Happy Birthday, Baby Girl
An ode to my late wife, an amazing healer and teacher
Today would have been my wife’s 80th birthday, were she still on planet earth.
We were together for 34 years minus one day, and officially, legally married for fewer than six years.
I miss her every minute of every hour of every day of every week of every year. I miss her smile and her hugs. I miss her wisdom and common sense. I miss her meatloaf and pecan pies. Her pecan pies won praise even from Texans, who prize such Southern delicacies and are damn finicky about them.
My consolation is knowing in my bones that one day I will be with her again. I have a few stories to tell before I go, however.
One of these tales is about Jana Lynn Simons. Born in Fort Worth, Texas, in November 1945 to Marvin Nelson Simons and Evelyn Wilkerson Simons. Jana used to joke that her father said she was his only birthday present that year (they shared the same birth date.)
She remained nameless for three days while the family argued about what to call her. Her beloved granny (father’s mother) wanted to name her Sarah but her dad saw a newspaper ad for Purses by Jana, and she finally had a name.
Jana’s childhood was bleak, filled with what we now would call abuse. Her mother decided that Jana was her housemaid. As young as six years old, Jana was washing and ironing the family’s clothes and scrubbing floors.

Jana was the one getting up at night to give her much younger sisters (by six and twelve years) their bottles or to change their diapers. She was their live-in babysitter, responsible for them but with no authority. Small wonder they grew up resenting her.
At age 18, just after high school graduation, she packed the suitcase her parents gave her as a graduation gift and left home for good.
Jana also joked that her resume looked like it was for three different people. She took a long time deciding what she wanted to do when she finally grew up.
She worked for Eastern Airlines as a ground hostess stationed in San Antonio during HemisFair ’68. In this post she met all kinds of celebrities of yesteryear. She instantly liked Bob Hope, but not Elizabeth Taylor (cue the eye roll). The crazy woman wore a fur coat in sizzling San Antonio during the summer.
Jana worked for a credit union and John Peter Smith Hospital in Fort Worth. She worked for Pizza Hut, rising to be the first female mini-area supervisor back in the 1970s, and Burger King.
Returning to Fort Worth, she owned her own restaurant and did catering for a time, until her partner stole all the money in her business account and vanished.

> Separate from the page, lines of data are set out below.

(** * Inventory management system: shallow embedding of [app.py]

    The Python program keeps a catalogue of products of three classes
    ([Electronics], [Grocery], [Clothing]) in an [Inventory], a dict from
    product id to product object, and persists it as a JSON document.

    Conventions of the embedding.
    - A Python [int] is a [Z]; a Python [float] is a binary64 [float]
      (Rocq's primitive floats); a [str] is a [string] of ASCII characters.
    - A value decoded from JSON ([json.load]) is a [value]; a JSON object is
      a finite map from keys to values.
    - Arguments and attributes carry the types of the source's annotations
      ([price: float], which by the numeric tower also admits an [int];
      [quantity_in_stock: int]; [product_id: str]; ...).
    - The standard library is the one of CPython 3.11 on Linux, where it
      matters: the year written by [strftime], the digits [repr] allows
      an [int].
    - A method that can raise returns a [result]; the methods of
      [Inventory], which mutate [self._products], are state transformers
      that return the store as it is when the call returns or raises. *)

From Stdlib Require Import ZArith String Ascii List Lia Bool.
From Stdlib Require Import PrimFloat SpecFloat FloatOps FloatAxioms.
From stdpp Require Import base list strings gmap.

Local Open Scope string_scope.
Local Open Scope Z_scope.

(** ** Python values *)

(** What [json.load] can produce. *)
#[warnings="-register-all"]
Inductive value : Type :=
| VNone
| VBool (b : bool)
| VInt (z : Z)
| VFloat (f : float)
| VStr (s : string)
| VList (l : list value)
| VDict (d : gmap string value).

(** The numbers a [price: float] attribute holds. *)
Inductive number : Type :=
| NInt (z : Z)
| NFloat (f : float).

Definition value_of_number (n : number) : value :=
  match n with
  | NInt z => VInt z
  | NFloat f => VFloat f
  end.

That brought her to her knees in every sense of the word. She met her spirit guides in her darkest hour and her life transformed.
Then she transformed my life and the lives of the students and clients who sought her help. Always she tried to show them options and fill them with hope, just as she did for me.
I watched in awe as she honed in immediately on what was really troubling them. I wanted those intuitive skills badly. To some extent, I have acquired them. Always a work in progress.
Had I not met Jana and, more importantly, decided to blend our lives together as business and life partners, I would not be writing this today. My fears would have consumed me long ago and my physical body would have died.
Jana taught me and many others Sunan storyhealing. Although her physical presence is gone from this world, I still use those skills to heal myself and try to help others.
Happy 80th, Baby Girl. See you again one day.